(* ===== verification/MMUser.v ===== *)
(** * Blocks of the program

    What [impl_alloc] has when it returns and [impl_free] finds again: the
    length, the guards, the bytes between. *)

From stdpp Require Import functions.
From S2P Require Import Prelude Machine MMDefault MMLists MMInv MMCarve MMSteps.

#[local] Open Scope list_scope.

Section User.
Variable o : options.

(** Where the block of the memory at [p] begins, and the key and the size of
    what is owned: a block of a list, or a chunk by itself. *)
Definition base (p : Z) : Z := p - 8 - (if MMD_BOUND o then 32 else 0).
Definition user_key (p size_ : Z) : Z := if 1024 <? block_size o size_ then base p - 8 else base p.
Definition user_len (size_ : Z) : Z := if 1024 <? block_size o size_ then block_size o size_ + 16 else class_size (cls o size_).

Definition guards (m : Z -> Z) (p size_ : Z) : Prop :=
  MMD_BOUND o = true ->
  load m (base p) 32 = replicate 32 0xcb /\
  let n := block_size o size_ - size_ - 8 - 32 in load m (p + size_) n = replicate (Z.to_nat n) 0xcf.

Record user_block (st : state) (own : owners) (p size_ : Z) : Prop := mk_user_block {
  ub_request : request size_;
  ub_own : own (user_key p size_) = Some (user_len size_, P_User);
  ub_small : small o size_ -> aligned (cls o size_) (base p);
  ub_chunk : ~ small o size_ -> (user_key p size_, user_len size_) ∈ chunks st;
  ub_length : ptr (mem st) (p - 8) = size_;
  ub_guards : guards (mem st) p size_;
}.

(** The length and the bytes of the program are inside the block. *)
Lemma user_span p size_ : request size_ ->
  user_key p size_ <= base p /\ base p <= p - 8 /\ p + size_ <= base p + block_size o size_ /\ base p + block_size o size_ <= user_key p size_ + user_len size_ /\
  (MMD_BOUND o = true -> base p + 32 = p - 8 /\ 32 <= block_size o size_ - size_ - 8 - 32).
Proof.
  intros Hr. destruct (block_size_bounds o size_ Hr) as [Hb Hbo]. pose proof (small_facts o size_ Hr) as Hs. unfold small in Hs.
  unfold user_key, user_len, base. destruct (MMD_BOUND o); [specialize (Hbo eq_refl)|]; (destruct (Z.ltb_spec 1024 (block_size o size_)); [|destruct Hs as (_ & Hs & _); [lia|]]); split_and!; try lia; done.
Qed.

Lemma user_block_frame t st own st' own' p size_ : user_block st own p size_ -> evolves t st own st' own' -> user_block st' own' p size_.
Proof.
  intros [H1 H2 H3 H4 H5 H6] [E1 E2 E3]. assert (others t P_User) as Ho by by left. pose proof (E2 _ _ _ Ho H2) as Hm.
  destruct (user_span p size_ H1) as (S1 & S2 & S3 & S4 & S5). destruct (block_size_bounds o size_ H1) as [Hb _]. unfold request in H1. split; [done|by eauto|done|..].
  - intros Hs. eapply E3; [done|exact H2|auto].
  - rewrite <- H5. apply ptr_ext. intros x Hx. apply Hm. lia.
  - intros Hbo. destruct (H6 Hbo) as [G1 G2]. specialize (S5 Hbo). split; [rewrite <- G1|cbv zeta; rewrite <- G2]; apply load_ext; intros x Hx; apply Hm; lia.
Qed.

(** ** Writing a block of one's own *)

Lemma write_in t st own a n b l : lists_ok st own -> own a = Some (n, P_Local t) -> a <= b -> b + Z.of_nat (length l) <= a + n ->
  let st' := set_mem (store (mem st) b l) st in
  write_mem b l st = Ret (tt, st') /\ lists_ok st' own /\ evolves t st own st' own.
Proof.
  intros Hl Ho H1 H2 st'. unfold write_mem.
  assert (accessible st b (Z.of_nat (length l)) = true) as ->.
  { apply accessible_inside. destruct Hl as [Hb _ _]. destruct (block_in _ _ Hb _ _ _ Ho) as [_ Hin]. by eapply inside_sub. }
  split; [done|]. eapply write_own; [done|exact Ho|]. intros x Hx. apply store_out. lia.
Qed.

- - - - -

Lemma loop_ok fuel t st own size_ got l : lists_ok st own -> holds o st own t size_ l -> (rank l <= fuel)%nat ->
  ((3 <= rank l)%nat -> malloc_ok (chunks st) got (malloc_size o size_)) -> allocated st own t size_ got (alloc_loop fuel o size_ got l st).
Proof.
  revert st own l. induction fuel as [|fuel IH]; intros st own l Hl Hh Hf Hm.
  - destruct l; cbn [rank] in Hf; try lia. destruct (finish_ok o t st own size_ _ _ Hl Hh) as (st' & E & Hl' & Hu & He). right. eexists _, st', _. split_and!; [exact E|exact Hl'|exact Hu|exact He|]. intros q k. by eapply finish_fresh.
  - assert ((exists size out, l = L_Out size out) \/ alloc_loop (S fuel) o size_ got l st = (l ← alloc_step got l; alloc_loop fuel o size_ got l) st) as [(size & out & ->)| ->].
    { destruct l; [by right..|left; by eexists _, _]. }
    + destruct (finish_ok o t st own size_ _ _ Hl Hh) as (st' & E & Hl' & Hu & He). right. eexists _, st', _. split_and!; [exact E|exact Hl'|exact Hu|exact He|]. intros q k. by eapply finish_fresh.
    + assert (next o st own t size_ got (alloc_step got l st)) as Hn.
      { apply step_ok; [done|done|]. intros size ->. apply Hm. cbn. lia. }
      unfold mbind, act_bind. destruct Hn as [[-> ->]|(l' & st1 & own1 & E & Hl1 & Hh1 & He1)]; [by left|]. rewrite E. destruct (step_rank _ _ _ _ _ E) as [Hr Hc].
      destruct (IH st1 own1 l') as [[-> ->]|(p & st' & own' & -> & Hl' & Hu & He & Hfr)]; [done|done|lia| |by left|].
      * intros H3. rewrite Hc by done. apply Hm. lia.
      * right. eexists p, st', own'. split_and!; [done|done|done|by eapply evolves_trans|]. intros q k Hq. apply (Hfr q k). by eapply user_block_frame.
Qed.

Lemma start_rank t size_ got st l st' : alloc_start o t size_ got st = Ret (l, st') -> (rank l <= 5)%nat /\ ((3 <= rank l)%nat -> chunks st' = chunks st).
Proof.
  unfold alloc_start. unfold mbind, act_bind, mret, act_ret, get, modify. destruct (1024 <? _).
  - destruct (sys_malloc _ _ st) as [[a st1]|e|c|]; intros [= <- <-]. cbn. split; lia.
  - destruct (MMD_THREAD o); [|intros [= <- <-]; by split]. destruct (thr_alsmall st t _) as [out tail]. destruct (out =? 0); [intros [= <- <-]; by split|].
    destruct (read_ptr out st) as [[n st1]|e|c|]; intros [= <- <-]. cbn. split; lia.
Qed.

- - - - -

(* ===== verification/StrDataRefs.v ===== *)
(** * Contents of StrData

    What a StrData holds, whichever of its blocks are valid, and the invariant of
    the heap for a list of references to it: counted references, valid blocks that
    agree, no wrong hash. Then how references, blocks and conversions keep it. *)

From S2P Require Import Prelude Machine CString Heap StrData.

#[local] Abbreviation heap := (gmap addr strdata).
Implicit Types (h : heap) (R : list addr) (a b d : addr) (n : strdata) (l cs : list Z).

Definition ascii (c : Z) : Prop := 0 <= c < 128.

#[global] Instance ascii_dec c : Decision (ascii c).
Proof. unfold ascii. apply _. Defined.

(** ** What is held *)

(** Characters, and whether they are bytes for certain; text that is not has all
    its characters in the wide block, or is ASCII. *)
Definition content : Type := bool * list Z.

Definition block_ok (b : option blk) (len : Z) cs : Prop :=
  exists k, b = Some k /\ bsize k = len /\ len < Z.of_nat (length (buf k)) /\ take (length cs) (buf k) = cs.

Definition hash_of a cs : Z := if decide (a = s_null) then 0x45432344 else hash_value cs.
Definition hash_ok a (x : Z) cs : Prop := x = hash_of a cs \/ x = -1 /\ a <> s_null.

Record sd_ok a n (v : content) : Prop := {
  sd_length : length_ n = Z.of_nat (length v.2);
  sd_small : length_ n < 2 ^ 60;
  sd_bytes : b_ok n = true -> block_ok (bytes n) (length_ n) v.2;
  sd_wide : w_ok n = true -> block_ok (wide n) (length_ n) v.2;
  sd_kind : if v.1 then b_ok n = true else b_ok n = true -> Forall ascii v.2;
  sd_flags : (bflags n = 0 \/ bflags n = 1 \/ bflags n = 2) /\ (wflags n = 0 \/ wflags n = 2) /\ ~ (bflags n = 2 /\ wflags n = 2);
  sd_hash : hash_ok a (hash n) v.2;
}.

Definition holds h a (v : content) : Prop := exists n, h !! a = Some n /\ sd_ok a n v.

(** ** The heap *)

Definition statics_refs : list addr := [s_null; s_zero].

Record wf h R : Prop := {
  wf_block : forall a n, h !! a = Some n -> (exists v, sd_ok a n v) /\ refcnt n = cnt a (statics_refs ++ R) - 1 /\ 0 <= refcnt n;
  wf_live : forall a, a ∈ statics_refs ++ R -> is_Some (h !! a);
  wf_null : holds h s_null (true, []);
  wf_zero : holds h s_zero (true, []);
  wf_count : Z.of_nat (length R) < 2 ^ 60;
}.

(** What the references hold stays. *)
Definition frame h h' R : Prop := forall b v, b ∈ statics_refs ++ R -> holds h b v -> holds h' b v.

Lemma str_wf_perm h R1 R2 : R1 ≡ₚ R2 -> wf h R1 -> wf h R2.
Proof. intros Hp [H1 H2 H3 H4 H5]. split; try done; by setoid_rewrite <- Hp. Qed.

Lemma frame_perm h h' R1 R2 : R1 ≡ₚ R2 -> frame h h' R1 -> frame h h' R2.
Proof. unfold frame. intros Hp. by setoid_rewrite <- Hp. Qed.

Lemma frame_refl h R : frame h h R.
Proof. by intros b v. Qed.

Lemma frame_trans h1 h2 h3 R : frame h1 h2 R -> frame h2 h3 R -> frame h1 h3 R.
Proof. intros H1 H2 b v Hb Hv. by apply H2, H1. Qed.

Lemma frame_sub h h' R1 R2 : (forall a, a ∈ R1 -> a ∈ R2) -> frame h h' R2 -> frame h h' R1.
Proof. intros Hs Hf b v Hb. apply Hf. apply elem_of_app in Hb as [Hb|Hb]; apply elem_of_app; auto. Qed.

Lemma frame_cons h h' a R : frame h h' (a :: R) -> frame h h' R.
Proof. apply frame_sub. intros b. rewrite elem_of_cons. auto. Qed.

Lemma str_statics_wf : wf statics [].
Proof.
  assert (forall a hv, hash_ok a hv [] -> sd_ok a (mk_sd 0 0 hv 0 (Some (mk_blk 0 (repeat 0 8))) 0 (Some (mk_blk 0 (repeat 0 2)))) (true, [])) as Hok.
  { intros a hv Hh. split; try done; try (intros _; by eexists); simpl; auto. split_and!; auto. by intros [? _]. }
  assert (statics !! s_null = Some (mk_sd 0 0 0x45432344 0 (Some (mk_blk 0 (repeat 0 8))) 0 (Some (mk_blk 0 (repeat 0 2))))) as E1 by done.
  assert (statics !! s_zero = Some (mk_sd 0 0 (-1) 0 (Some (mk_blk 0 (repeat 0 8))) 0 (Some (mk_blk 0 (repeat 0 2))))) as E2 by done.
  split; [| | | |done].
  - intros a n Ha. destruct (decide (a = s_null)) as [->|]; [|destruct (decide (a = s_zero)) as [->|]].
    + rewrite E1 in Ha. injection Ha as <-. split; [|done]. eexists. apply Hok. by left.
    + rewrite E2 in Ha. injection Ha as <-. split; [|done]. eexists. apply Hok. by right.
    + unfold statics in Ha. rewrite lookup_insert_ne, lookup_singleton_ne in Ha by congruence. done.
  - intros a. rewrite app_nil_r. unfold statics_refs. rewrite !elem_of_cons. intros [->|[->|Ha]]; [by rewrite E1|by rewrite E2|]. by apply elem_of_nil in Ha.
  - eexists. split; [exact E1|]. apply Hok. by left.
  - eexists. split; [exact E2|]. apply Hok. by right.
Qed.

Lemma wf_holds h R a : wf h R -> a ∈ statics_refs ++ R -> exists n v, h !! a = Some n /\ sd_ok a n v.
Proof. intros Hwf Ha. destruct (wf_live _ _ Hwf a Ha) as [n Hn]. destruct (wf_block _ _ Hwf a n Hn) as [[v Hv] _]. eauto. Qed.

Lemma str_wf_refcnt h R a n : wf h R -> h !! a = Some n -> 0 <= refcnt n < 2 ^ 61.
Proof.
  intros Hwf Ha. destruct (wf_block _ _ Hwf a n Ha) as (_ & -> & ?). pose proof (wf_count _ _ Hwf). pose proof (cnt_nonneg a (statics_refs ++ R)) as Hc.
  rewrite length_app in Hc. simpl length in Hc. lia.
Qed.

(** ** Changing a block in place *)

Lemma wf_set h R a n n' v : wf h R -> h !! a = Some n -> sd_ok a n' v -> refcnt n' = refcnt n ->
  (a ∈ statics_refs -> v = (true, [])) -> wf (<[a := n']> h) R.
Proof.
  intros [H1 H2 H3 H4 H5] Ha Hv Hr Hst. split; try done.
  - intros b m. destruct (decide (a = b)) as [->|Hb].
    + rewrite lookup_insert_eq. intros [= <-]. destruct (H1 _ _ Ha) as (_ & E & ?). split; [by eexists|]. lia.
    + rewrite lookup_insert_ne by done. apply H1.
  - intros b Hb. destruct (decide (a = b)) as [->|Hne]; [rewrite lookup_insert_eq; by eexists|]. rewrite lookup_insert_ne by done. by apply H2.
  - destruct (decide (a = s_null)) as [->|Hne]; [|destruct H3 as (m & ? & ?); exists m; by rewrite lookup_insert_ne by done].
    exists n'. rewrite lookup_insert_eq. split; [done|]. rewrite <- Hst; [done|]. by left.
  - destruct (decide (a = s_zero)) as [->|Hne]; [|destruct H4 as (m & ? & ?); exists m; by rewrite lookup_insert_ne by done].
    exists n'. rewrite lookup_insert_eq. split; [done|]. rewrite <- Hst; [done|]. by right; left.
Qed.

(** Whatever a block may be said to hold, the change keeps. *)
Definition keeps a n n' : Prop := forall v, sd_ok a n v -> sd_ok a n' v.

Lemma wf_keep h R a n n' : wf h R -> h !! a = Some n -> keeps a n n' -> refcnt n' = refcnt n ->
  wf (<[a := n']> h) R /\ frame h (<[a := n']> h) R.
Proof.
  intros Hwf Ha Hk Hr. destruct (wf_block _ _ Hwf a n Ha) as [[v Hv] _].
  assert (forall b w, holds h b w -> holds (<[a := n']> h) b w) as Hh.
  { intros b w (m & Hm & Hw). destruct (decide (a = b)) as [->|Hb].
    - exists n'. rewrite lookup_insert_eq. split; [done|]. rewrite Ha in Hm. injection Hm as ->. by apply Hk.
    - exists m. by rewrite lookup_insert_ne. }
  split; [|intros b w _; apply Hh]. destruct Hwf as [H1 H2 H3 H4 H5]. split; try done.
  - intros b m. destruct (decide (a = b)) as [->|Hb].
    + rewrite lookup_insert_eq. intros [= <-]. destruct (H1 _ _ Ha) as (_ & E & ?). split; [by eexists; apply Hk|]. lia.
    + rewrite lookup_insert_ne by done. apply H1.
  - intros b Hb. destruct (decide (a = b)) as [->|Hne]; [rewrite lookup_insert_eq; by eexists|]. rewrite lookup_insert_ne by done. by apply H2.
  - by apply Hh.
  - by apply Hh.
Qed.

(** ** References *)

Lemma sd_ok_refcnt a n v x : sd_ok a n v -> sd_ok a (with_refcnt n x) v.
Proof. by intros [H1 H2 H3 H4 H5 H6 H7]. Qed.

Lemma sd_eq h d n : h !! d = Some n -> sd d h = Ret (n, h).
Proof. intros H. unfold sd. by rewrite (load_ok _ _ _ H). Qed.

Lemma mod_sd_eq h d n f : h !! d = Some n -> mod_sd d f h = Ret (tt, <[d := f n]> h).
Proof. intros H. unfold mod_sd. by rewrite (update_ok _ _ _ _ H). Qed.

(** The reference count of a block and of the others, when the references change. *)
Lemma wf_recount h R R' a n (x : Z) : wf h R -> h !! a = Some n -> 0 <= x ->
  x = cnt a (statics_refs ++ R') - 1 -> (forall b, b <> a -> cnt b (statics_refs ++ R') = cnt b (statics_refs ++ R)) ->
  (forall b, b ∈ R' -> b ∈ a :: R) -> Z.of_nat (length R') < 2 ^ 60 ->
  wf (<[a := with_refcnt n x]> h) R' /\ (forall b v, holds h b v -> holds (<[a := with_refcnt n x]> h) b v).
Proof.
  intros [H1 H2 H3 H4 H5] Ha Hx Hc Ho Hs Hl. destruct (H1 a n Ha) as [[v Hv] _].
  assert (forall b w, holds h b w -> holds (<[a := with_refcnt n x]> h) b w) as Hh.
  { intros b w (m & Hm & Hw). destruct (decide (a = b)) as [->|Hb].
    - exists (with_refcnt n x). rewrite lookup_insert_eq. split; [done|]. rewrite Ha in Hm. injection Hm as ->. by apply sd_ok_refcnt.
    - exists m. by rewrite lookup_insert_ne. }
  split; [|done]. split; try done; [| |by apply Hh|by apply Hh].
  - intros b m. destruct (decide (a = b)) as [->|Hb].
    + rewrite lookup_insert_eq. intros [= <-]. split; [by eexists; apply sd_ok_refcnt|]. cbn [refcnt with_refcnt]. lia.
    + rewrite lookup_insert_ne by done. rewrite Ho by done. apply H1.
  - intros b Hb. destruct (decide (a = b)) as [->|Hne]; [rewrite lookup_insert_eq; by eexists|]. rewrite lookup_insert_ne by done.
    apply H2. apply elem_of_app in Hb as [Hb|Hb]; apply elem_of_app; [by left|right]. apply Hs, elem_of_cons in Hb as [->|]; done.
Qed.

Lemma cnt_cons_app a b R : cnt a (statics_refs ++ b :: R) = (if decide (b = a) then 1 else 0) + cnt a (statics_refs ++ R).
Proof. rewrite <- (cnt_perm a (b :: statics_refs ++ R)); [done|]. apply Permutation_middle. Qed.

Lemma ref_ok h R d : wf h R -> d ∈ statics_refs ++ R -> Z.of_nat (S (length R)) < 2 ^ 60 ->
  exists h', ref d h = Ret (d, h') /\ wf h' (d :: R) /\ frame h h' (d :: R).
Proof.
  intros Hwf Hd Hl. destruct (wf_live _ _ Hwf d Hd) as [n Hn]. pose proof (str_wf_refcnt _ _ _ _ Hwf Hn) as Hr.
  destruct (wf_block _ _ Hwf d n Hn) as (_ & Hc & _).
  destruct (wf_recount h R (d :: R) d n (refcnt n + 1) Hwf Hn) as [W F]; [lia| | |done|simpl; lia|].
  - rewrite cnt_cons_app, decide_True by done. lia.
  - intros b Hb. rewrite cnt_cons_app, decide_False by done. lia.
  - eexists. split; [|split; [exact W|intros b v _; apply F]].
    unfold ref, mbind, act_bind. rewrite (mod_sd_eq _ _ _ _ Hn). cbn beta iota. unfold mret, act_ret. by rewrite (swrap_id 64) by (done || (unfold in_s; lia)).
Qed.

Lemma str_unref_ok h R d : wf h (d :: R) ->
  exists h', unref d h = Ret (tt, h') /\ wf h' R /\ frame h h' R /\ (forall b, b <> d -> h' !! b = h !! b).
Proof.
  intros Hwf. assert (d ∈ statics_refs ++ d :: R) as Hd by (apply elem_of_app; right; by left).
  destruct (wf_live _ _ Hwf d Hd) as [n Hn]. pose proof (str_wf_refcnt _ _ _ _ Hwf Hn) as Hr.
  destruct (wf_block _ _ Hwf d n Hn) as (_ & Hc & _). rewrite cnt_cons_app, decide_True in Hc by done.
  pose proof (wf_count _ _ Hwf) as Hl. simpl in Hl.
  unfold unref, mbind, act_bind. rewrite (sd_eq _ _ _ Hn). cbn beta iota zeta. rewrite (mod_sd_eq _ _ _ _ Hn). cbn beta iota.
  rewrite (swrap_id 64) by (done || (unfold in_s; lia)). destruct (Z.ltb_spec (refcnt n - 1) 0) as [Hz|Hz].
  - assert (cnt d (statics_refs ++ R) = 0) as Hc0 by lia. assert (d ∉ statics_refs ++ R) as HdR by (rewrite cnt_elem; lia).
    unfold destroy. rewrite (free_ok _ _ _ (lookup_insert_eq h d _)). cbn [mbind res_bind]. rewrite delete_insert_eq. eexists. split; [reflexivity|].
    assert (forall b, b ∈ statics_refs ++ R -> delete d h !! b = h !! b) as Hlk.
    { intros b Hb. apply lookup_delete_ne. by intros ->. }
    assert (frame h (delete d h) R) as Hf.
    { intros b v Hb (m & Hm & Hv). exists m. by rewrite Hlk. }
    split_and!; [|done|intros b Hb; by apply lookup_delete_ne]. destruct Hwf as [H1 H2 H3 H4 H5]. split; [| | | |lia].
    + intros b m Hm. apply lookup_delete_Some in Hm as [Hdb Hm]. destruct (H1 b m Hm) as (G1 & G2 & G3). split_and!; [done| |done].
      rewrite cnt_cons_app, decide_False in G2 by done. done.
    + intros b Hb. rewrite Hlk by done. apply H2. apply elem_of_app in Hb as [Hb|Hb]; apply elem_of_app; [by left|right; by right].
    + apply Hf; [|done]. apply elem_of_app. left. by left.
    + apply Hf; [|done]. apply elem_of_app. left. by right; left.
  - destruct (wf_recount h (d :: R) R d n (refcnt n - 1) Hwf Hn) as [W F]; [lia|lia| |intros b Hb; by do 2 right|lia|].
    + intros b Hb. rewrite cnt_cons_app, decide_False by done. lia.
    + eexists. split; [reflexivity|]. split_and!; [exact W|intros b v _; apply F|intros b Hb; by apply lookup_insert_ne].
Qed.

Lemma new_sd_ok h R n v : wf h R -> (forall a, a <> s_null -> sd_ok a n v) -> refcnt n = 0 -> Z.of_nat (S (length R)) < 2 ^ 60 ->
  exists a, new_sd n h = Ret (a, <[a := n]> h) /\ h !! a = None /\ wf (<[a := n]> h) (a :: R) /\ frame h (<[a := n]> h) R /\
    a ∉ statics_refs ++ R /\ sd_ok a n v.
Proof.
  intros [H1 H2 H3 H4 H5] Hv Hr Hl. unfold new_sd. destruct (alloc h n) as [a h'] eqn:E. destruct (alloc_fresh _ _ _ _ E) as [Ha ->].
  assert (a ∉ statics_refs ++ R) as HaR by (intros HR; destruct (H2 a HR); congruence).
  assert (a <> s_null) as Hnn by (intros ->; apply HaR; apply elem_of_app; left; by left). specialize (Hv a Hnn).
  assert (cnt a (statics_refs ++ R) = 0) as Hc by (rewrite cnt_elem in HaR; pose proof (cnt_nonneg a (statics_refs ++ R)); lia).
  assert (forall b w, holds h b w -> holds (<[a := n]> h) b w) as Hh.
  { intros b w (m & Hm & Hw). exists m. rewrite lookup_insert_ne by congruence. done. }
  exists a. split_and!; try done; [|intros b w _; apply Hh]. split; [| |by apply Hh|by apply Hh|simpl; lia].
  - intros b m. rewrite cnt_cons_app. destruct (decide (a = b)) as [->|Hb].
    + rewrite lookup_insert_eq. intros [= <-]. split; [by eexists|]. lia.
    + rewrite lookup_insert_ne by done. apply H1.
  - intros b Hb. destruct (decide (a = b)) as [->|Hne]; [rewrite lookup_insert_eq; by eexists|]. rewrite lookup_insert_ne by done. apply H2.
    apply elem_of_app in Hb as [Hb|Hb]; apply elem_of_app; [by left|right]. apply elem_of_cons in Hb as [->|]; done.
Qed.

- - - - -

WHAT YOU HAVE TO DO: Copy the entries above exactly, but only from the line holding "intros [H1 H2 H3 H4 H5] Hv" through the line holding "Hw). exists m.", both included.

EXERCISE OUTPUT:
  intros [H1 H2 H3 H4 H5] Hv Hr Hl. unfold new_sd. destruct (alloc h n) as [a h'] eqn:E. destruct (alloc_fresh _ _ _ _ E) as [Ha ->].
  assert (a ∉ statics_refs ++ R) as HaR by (intros HR; destruct (H2 a HR); congruence).
  assert (a <> s_null) as Hnn by (intros ->; apply HaR; apply elem_of_app; left; by left). specialize (Hv a Hnn).
  assert (cnt a (statics_refs ++ R) = 0) as Hc by (rewrite cnt_elem in HaR; pose proof (cnt_nonneg a (statics_refs ++ R)); lia).
  assert (forall b w, holds h b w -> holds (<[a := n]> h) b w) as Hh.
  { intros b w (m & Hm & Hw). exists m. rewrite lookup_insert_ne by congruence. done. }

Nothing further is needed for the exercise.